In regard to rT3:T3 ratio, it might be interesting to compile some data on rT3:T3 ratios and carb intake among low-carbers. It may be that studying how rT3:T3 ratio varies with carb consumption will give us a clearer idea of optimal carbohydrate intake. I would expect there would be some “plateau region” of carb intake over which rT3 is low and T3 levels are stable. At very high carb intakes, T3 might be elevated in order to promote glucose disposal; at very low carb intakes, the euthyroid sick syndrome of elevated rT3 and depressed T3 might hold.
Finally, a look at upcoming posts. Yes, long as this post was, we’re not done exploring these issues.
Anthony cited some more papers in his reply to Mario, and Mario will respond in detail: what do those studies prove? The purpose of this is to evaluate our diet to see if our advice is sound, not to feature any disagreements Mario may have with Anthony, or to prove anyone wrong.
In the post after that, we’ll have a fascinating personal story from Gregory Barton. Gregory’s experience connects euthyroid sick syndrome to the vexing issue of high LDL on Paleo diets, and as such ties in with some points Chris Masterjohn has made on the role of thyroid hormone in LDL pathways. As such it may help us reach some closure on two of the outstanding problems that have troubled the low-carb Paleo community.

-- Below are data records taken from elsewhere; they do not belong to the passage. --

Lemma header_readable a :
  is_Ok (auth_header b64 read_file a) ↔
  auth_validate a = Ok tt ∧
  ∀ path, za_cookie a = Some path → ∃ contents, read_file path = Ok contents ∧ contains ":" (trim contents) = true.
Proof.
  unfold auth_header. split.
  - intros [h ([] & Hv & H)%bind_Ok_inv]. split; [done|]. intros path Hpath. rewrite Hpath in H.
    apply bind_Ok_inv in H as (c & Hc & H). destruct (read_file path); [|done]. injection Hc as ->.
    destruct (contains _ _) eqn:E; [|done]. eauto.
  - intros [Hv Hc]. rewrite Hv. cbn. unfold auth_validate in Hv. destruct (za_cookie a) as [path|].
    + destruct (Hc path eq_refl) as (c & -> & E). cbn. rewrite E. by eexists.
    + destruct (za_user a), (za_password a); try done; by eexists.
Qed.

(** The check of a configuration never drifts from a dial: a connection opens exactly when the
    check passes and what the check may not look at - the address, the cookie file, the TLS set-up -
    is in order. *)
Theorem preflight_never_drifts (s : Server) :
  is_Ok (connect s) ↔ preflight s = Ok tt ∧ dialable s.
Proof.
  split.
  - intros [d H]. pose proof H as H'. apply dialed in H' as [Hpre _]. split; [done|]. unfold dialable.
    unfold Endpoint.connect in H. destruct (sv_kind s).
    + unfold connect_lwd in H. destruct (use_tls s).
      * apply bind_Ok_inv in H as (? & Hu & (v & Hv & (? & Ht & _)%bind_Ok_inv)%bind_Ok_inv).
        split; [by eexists|]. intros _. exists v. split; [done|]. by eexists.
      * apply bind_Ok_inv in H as (? & _ & (? & Hu & _)%bind_Ok_inv). split; [by eexists|done].
    + apply bind_Ok_inv in H as (? & Hu & (h & Hh & _)%bind_Ok_inv). split.
      * destruct (uri_ok _); [by eexists|done].
      * apply header_readable. by eexists.
  - intros [Hpre Hd]. unfold dialable, preflight, Endpoint.connect in *. destruct (sv_kind s).
    + destruct Hd as [[[] Hu] Ht]. unfold connect_lwd. destruct (use_tls s).
      * destruct (Ht eq_refl) as (v & Hv & [[] Hok]). rewrite Hu. cbn. rewrite Hv. cbn. rewrite Hok. by eexists.
      * rewrite Hpre. cbn. rewrite Hu. by eexists.
    + destruct Hd as [[[] Hu] Hc]. apply bind_Ok_inv in Hpre as ([] & Hv & Hg).
      destruct (proj2 (header_readable _) (conj Hv Hc)) as [h Hh]. unfold zebra_client. rewrite Hu. cbn. rewrite Hh.
      cbn. apply header_configured in Hh as [_ ->]. rewrite Hg. by eexists.
Qed.
End dialing.

(** ** The text of a proxy *)

Definition proxy_byte (c : ascii) : bool := negb (bool_decide ("@"%char = c)) && negb (path_byte c).

Lemma proxy_byte_at s : all_bytes proxy_byte s = true → contains "@" s = false ∧ find_byte path_byte s = None.
Proof.
  intros H. split.
  - rewrite contains_byte. apply negb_false_iff. eapply all_bytes_impl, H. by intros c [? _]%andb_true_iff.
  - apply find_byte_none. eapply all_bytes_impl, H. by intros c [_ ?]%andb_true_iff.
Qed.
Lemma proxy_byte_of s :
  contains "@" s = false → find_byte path_byte s = None → all_bytes proxy_byte s = true.
Proof.
  rewrite contains_byte, find_byte_none, negb_false_iff. intros H1 H2.
  induction s as [|c s IH]; [done|]. cbn in *. apply andb_true_iff in H1 as [H1 H1'], H2 as [H2 H2'].
  unfold proxy_byte. rewrite H1, H2. cbn. by apply IH.
Qed.
Lemma digit_facts c : is_ascii_digit c = true → proxy_byte c = true ∧ negb (bool_decide (":"%char = c)) = true.
Proof. destruct c as [[] [] [] [] [] [] [] []]; (done || by split). Qed.
Lemma digits_proxy_bytes s : digits s → all_bytes proxy_byte s = true.
Proof. apply all_bytes_impl. by intros c [? _]%digit_facts. Qed.
Lemma digits_no_colon s : digits s → all_bytes (λ d, negb (bool_decide (":"%char = d))) s = true.
Proof. apply all_bytes_impl. by intros c [_ ?]%digit_facts. Qed.

Lemma socks_parse_inv given p :
  socks_parse given = Ok p → px_host p ≠ "" ∧ all_bytes proxy_byte (px_host p) = true ∧ 1 ≤ px_port p ≤ u16_max_z.
Proof.
  unfold socks_parse. intros (rest & _ & H)%bind_Ok_inv. destruct (contains "@" rest) eqn:Hat; [done|].
  destruct (find_byte path_byte rest) eqn:Hpath; [done|]. pose proof (proxy_byte_of _ Hat Hpath) as Hc.
  apply bind_Ok_inv in H as ([host port] & Hsplit%ok_or_Ok & H). apply rsplit_inv in Hsplit as ->.
  rewrite all_bytes_append in Hc. apply andb_true_iff in Hc as [Hc _].
  case_bool_decide as Hne; [done|]. apply bind_Ok_inv in H as (n & Hn%ok_or_Ok & H). apply parse_unsigned_range in Hn.
  destruct (Z.eqb_spec n 0); [done|]. injection H as <-. cbn [px_host px_port]. split_and!; [done| |lia..].
  unfold socks_host. destruct (strip_prefix "[" host) as [h|] eqn:Hb; [|done]. apply strip_prefix_byte in Hb as ->.
  apply andb_true_iff in Hc as [_ Hc]. destruct (strip_suffix_char "]" h) as [h'|] eqn:Hs; [|done]. apply strip_suffix_inv in Hs as ->.
  rewrite all_bytes_append in Hc. by apply andb_true_iff in Hc as [Hc _].
Qed.

Lemma trim_authority rest d :
  is_ascii_digit d = true → trim ("socks5://" +:+ rest +:+ String d "") = "socks5://" +:+ rest +:+ String d "".
Proof.
  intros Hd. eapply (trim_id _ "s"); [done..| |by apply digit_not_whitespace].
  change ("socks5://" +:+ rest +:+ String d "") with (("socks5://" +:+ rest) +:+ String d "").
  apply chars_aux_last. by apply digit_not_continuation.
Qed.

And if we’re not tired of the issue after those posts, commenter Valtsu has been sending me references to papers discussing links between infections and euthyroid sick syndrome. It looks like toxins and inflammatory cytokines released during infections can disrupt the ability of the hypothalamus to regulate thyroid hormone levels. This could have implications for other diseases besides euthyroid sick syndrome – including obesity, which often features disruption of the hypothalamus’s regulation of energy utilization.
So I think this little controversy is leading us to some productive discoveries. Therefore, I’d like to thank Anthony for raising the issues in the first place. Out of disagreement may come insight.